GONE IS Jack Kent Cooke's name from the stadium he built. Gone, too, at least from telecasts of Redskins' games, is the fictional town of Raljon, which the late Mr. Cooke created and named in honor of his two sons. From now on, says the Redskins' new owner, Daniel Snyder, it will be "Live from Landover, Maryland . . ." on what Mr. Snyder firmly believes will be a procession of glorious Sunday afternoons.
For the present, and until the stadium naming rights are sold to some corporation for millions of dollars, the new arena on the Beltway will be called Redskins Stadium. Mr. Cooke will be remembered on a "Ring of Fame" similar to the one that extended around the second deck of RFK Stadium. There his name will be enshrined ("enringed," as the droll former quarterback and broadcaster Don Meredith once put it) along with those of former Redskins greats and other previous team owners: Edward Bennett Williams and George Preston Marshall.

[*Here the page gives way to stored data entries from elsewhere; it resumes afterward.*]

Lemma flush_keys now t ks s l :
  stats_ok s → flying s = Nothing → locals s !! t = Some l → NoDup ks → Forall (λ k, is_Some (grab k l)) ks →
  ∃ s' l', foldl (λ o k, s ← o; publish now <$> take_local t k s) (Some s) ks = Some s' ∧
    locals s' = <[t := l']> (locals s) ∧ (stats_ok s' ∧ flying s' = Nothing) ∧
    (∀ w k, pending w k l' = if decide (k ∈ ks) then 0 else pending w k l)%Z ∧
    (∀ w now' k, eqm (published w now' k s') (published w now' k s + if decide (k ∈ ks) then pending w k l else 0)).
Proof.
  revert s l. induction ks as [|k ks IH]; intros s l Hok Hf Hl Hnd Hg.
  { exists s, l. split; [done|split; [by rewrite insert_id|split; [done|split]]].
    - intros. by rewrite decide_False by apply not_elem_of_nil.
    - intros. rewrite decide_False by apply not_elem_of_nil. by rewrite Z.add_0_r. }
  apply list.NoDup_cons in Hnd as [Hk Hnd]. apply list.Forall_cons in Hg as [Hgk Hg].
  destruct (flush_one now t k s l Hok Hf Hl Hgk) as (s1&E&Hok1&Hf1&Hl1&Hp1&Hpub1).
  destruct (IH (publish now s1) (clear k l) Hok1 Hf1) as (s'&l'&E'&Hl'&Hok'&Hp'&Hpub'); [by rewrite Hl1, lookup_insert_eq|done| |].
  { eapply list.Forall_impl; [done|]. intros k' Hk'. by apply grab_clear. }
  exists s', l'. cbn [foldl]. change (Some s ≫= ?f) with (f s). cbn beta. rewrite E. cbn [fmap option_fmap option_map].
  split; [done|split; [by rewrite Hl', Hl1, insert_insert_eq|split; [done|split]]].
  - intros w k'. rewrite Hp', Hp1. destruct (decide (k' = k)) as [->|Hne].
    + rewrite (decide_True (P := k ∈ k :: ks)) by by left. by case_decide.
    + case_decide; case_decide as Hin; try done; [by destruct Hin; right|].
      by apply elem_of_cons in Hin as [|].
  - intros w now' k'. rewrite Hpub', Hpub1, Hp1. destruct (decide (k' = k)) as [->|Hne].
    + rewrite (decide_True (P := k ∈ k :: ks)) by by left. rewrite (decide_False (P := k ∈ ks)) by done.
      by rewrite Z.add_0_r.
    + rewrite Z.add_0_r. case_decide; case_decide as Hin; try done; [by destruct Hin; right|].
      by apply elem_of_cons in Hin as [|].
Qed.

Lemma elem_of_all_keys k l : k ∈ all_keys l ↔ is_Some (grab k l).
Proof.
  unfold all_keys. rewrite !elem_of_app, !list_elem_of_fmap.
  destruct k as [i|c|i|c]; cbn.
  - split.
    + intros [(j&[= ->]&Hj%elem_of_seq)|[(?&?&_)|[(?&?&_)|(?&?&_)]]]; try done.
      destruct (lookup_lt_is_Some_2 (counters_ l) j) as [x ->]; [lia|]. cbn. eauto.
    + intros Hs. left. exists i. split; [done|]. apply elem_of_seq.
      destruct (counters_ l !! i) eqn:E; cbn in Hs; [|by destruct Hs]. apply lookup_lt_Some in E. lia.
  - split.
    + intros [(?&?&_)|[([d x]&[= ->]&Hd%elem_of_map_to_list)|[(?&?&_)|(?&?&_)]]]; try done. cbn. rewrite Hd. cbn. eauto.
    + intros Hs. right. left. destruct (counter_map_ l !! c) as [x|] eqn:E; cbn in Hs; [|by destruct Hs].
      exists (c, x). split; [done|]. by apply elem_of_map_to_list.
  - split.
    + intros [(?&?&_)|[(?&?&_)|[(j&[= ->]&Hj%elem_of_seq)|(?&?&_)]]]; try done.
      destruct (lookup_lt_is_Some_2 (histograms_ l) j) as [x ->]; [lia|]. cbn. eauto.
    + intros Hs. right. right. left. exists i. split; [done|]. apply elem_of_seq.
      destruct (histograms_ l !! i) eqn:E; cbn in Hs; [|by destruct Hs]. apply lookup_lt_Some in E. lia.
  - split.
    + intros [(?&?&_)|[(?&?&_)|[(?&?&_)|([d x]&[= ->]&Hd%elem_of_map_to_list)]]]; try done. cbn. rewrite Hd. cbn. eauto.
    + intros Hs. right. right. right. destruct (histogram_map_ l !! c) as [x|] eqn:E; cbn in Hs; [|by destruct Hs].
      exists (c, x). split; [done|]. by apply elem_of_map_to_list.
Qed.

Lemma all_keys_NoDup l : NoDup (all_keys l).
Proof.
  assert (∀ {A} (m : gmap string A) (f : string → key), Inj (=) (=) f →
    NoDup ((λ a, f (fst a)) <$> map_to_list m)) as Hmap.
  { intros A m f Hf. change (NoDup (f ∘ fst <$> map_to_list m)). rewrite list_fmap_compose. apply NoDup_fmap_2; [done|]. apply NoDup_fst_map_to_list. }
  unfold all_keys. rewrite !NoDup_app. split_and!;
    try (apply NoDup_fmap_2; [by intros ?? [=]|apply NoDup_seq]); try (apply Hmap; by intros ?? [=]).
  all: intros k Hk; rewrite ?elem_of_app, !list_elem_of_fmap in *; naive_solver.
Qed.

Lemma pending_absent w k l : ¬ is_Some (grab k l) → pending w k l = 0%Z.
Proof.
  intros Hn. destruct k as [i|c|i|c]; cbn in *; (destruct (_ !! _) eqn:E; [|done]); cbn in Hn; destruct Hn; eauto.
Qed.

(** A visit of the flush thread to the statistics of a thread ends, and
    publishes all they hold: readers see every counter and metric increased by
    exactly that, and the thread's statistics are left empty. *)
Theorem flush_publishes_all nc nm sec s t l now :
  reachable step (λ s, s = init nc nm sec) s → flying s = Nothing → locals s !! t = Some l →
  ∃ s' l', FlushAll now t s = Some s' ∧ locals s' !! t = Some l' ∧ ∀ w k,
    pending w k l' = 0%Z ∧
    ∀ now', wrap64 (published w now' k s') = wrap64 (published w now' k s + pending w k l).
Proof.
  intros Hr Hf Hl. destruct (stats_inv_reachable _ _ _ _ Hr) as [Hok _].
  destruct (flush_keys now t (all_keys l) s l Hok Hf Hl (all_keys_NoDup l)) as (s'&l'&E&Hl'&_&Hp&Hpub).
  { apply list.Forall_forall. intros k. apply elem_of_all_keys. }
  exists s', l'. unfold FlushAll. rewrite Hl. split; [done|split; [by rewrite Hl', lookup_insert_eq|]]. intros w k. split.
  - rewrite Hp. case_decide as Hk; [done|]. apply pending_absent. by rewrite <- elem_of_all_keys.
  - intros now'. etrans; [apply Hpub|]. case_decide as Hk; [done|].
    rewrite (pending_absent w k l); [done|]. by rewrite <- elem_of_all_keys.
Qed.

Lemma flush_threads_total now ts s :
  stats_ok s → flying s = Nothing → Forall (λ t, is_Some (locals s !! t)) ts → NoDup ts →
  ∃ s', flush_threads now ts s = Some s' ∧ flying s' = Nothing ∧
    ∀ t l, t ∈ ts → locals s' !! t = Some l → ∀ w k, pending w k l = 0%Z.
Proof.
  assert (∀ ts s, stats_ok s → flying s = Nothing → Forall (λ t, is_Some (locals s !! t)) ts → NoDup ts →
    ∃ s', flush_threads now ts s = Some s' ∧ flying s' = Nothing ∧
      (∀ t, t ∉ ts → locals s' !! t = locals s !! t) ∧
      ∀ t l, t ∈ ts → locals s' !! t = Some l → ∀ w k, pending w k l = 0%Z) as Hall; last first.
  { intros Hok Hf Hts Hnd. destruct (Hall ts s Hok Hf Hts Hnd) as (s'&?&?&_&?). by exists s'. }
  clear ts s. induction ts as [|t ts IH]; intros s Hok Hf Hts Hnd.
  { exists s. split; [done|split; [done|split; [done|]]]. intros t l Ht. by apply elem_of_nil in Ht. }
  apply list.Forall_cons in Hts as [[l Hl] Hts]. apply list.NoDup_cons in Hnd as [Ht Hnd].
  destruct (flush_keys now t (all_keys l) s l Hok Hf Hl (all_keys_NoDup l)) as (s1&l1&E&Hl1&[Hok1 Hf1]&Hp&_).
  { apply list.Forall_forall. intros k. apply elem_of_all_keys. }
  destruct (IH s1 Hok1 Hf1) as (s'&E'&Hf'&Hsame&Hz); [|done|].
  { eapply list.Forall_impl; [done|]. intros t' Ht'. cbn. rewrite Hl1. by apply lookup_insert_is_Some'; right. }
  exists s'. split; [|split; [done|split]].
  - unfold flush_threads in *. cbn [foldl]. change (Some s ≫= ?f) with (f s). cbn beta.
    unfold FlushAll at 2. rewrite Hl. change (Some l ≫= ?f) with (f l). cbn beta. by rewrite E.
  - intros t' [Hne Hn]%not_elem_of_cons. by rewrite Hsame, Hl1, lookup_insert_ne.
  - intros t' l' [->|Hin]%elem_of_cons Hl' w k; [|by eapply Hz].
    rewrite Hsame, Hl1, lookup_insert_eq in Hl' by done. simplify_eq. rewrite Hp. case_decide as Hk; [done|].
    apply pending_absent. by rewrite <- elem_of_all_keys.
Qed.

Lemma run_callbacks_inv me counts values s :
  (∀ c, is_u64 (counts c)) → stats_inv s → flying s = Nothing →
  stats_inv (run_callbacks me counts values s) ∧ flying (run_callbacks me counts values s) = Nothing.
Proof.
  intros Hc. unfold run_callbacks.
  assert (∀ (f : string → key) (v : nat → Z), (∀ n c, value_ok (f n) (v c) = true) → ∀ l s, stats_inv s → flying s = Nothing →
    stats_inv (foldl (λ s a, record_ me (f (fst a)) (v (snd a)) s) s l) ∧
    flying (foldl (λ s a, record_ me (f (fst a)) (v (snd a)) s) s l) = Nothing) as Hfold.
  { intros f v Hv. induction l as [|a l IH]; intros s1 Hi Hf; [done|]. apply IH; [|done]. by apply record_inv. }
  intros Hi Hf. destruct (Hfold CounterName counts) with (l := map_to_list (counter_callbacks_ s)) (s := s); [|done|done|].
  - intros n c. destruct (Hc c). cbn. apply andb_true_iff. split; [by apply Z.leb_le|by apply Z.ltb_lt].
  - by apply (Hfold MetricName values).
Qed.

(** A round of the flush thread ends with the local statistics of all threads empty. *)
Lemma flush_round_ends nc nm sec me counts values now s :
  reachable step (λ s, s = init nc nm sec) s → flying s = Nothing → (∀ c, is_u64 (counts c)) →
  ∃ s', flush_round me counts values now s = Some s' ∧ flying s' = Nothing ∧
    ∀ t l, is_Some (locals (run_callbacks me counts values s) !! t) → locals s' !! t = Some l →
      ∀ w k, pending w k l = 0%Z.
Proof.
  intros Hr Hf Hc. pose proof (stats_inv_reachable _ _ _ _ Hr) as Hi.
  destruct (run_callbacks_inv me counts values s Hc Hi Hf) as [[Hok _] Hf1]. unfold flush_round. cbn zeta.
  revert Hok Hf1. generalize (run_callbacks me counts values s) as s1. intros s1 Hok Hf1.
  destruct (flush_threads_total now (fst <$> map_to_list (locals s1)) s1 Hok Hf1) as (s'&E&Hf'&Hz).
  - apply list.Forall_forall. intros t ([t' l]&->&Hin%elem_of_map_to_list)%list_elem_of_fmap. by exists l.
  - apply NoDup_fst_map_to_list.
  - exists s'. split; [done|split; [done|]]. intros t l [l0 Hl0]. apply Hz. apply list_elem_of_fmap.
    exists (t, l0). split; [done|]. by apply elem_of_map_to_list.
Qed.
End Laws.

(** ** Names in the dump *)

Fixpoint no_blank (s : string) : bool :=
  match s with
  | EmptyString => true
  | String c s => negb (Ascii.eqb c " ") && no_blank s
  end.

(** Tags stay behind the name. *)
Lemma GetTotalName_tags name tags :
  no_blank name = true → GetTotalName (name ++ String " " tags) = (name ++ "__TOTAL" ++ String " " tags)%string.
Proof.
  induction name as [|c name IH]; [done|]. intros [Hc Hn]%andb_true_iff. apply negb_true_iff in Hc.
  change (GetTotalName (String c (name ++ String " " tags)) = String c (name ++ "__TOTAL" ++ String " " tags)).
  cbn [GetTotalName]. by rewrite Hc, IH.
Qed.

(** ** A concrete instance: totals only *)

Module ToyFolly.
#[export] Instance folly : Folly := {|
  TS := Z; ts_new _ := 0%Z; ts_addValue _ v x := wrap64 (x + v); ts_update _ x := x; ts_sum _ x := x;
  Hist := Z * Z; h_new := (0, 0)%Z; h_addValue v h := (wrap64 (fst h + 1), snd h + v)%Z; h_count := fst; h_sum := snd;
  TSH := Z * Z; tsh_new _ := (0, 0)%Z; tsh_addValues _ h x := (fst x + fst h, snd x + snd h)%Z;
  tsh_update _ x := x; tsh_sum _ x := snd x; tsh_count _ x := fst x; tsh_avg _ x := (snd x / fst x)%Z; Double := Z; tsh_pct _ _ _ := 0%Z
|}.
#[export] Instance folly_laws : FollyLaws.
Proof. by split. Qed.
End ToyFolly.
Import ToyFolly.

(** Two threads record, the first one also while the flush thread visits it. *)
Definition demo_events : list event :=
  [ERecord 1 (CounterIdx 0) 5; ERecord 1 (CounterName "c") 7; ERecord 2 (CounterIdx 0) 1;
   ERecord 1 (MetricName "m") 30; ETake 1 (CounterIdx 0); ERecord 1 (CounterIdx 0) 2; EPublish 10;
   ERecord 1 (MetricName "m") 12; EReadCounter (CounterIdx 0) 11].
Definition demo : stats := default (init 1 0 60) (run step demo_events (init 1 0 60)).
Lemma sts_demo_reachable : reachable step (λ s, s = init 1 0 60) demo.
Proof. apply run_default_reachable. by constructor. Qed.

Mr. Snyder, a young, young-looking communications executive (he is 34) who puts great hope in marketing, seems an odd successor to those larger-than-life, triple-name owners who, over a half-century and more, managed to put their very personal stamp (for better and worse) on Washington's foremost popular institution. But while he shares none of the picturesque qualities of the gruff, Shakespeare-spouting man whose name he is taking off the stadium, Mr. Snyder does appear to have a genuine passion for winning -- driven perhaps by nostalgia for a not-so-long-ago boyhood when the Redskins kept the town happy and together. He says flatly that he will make the team better, and soon, but he will no doubt find, as have many hard-charging businessmen before him, that professional sports is a very different, often frustrating, kind of business. If he can handle the challenge, though, enringment appears certain.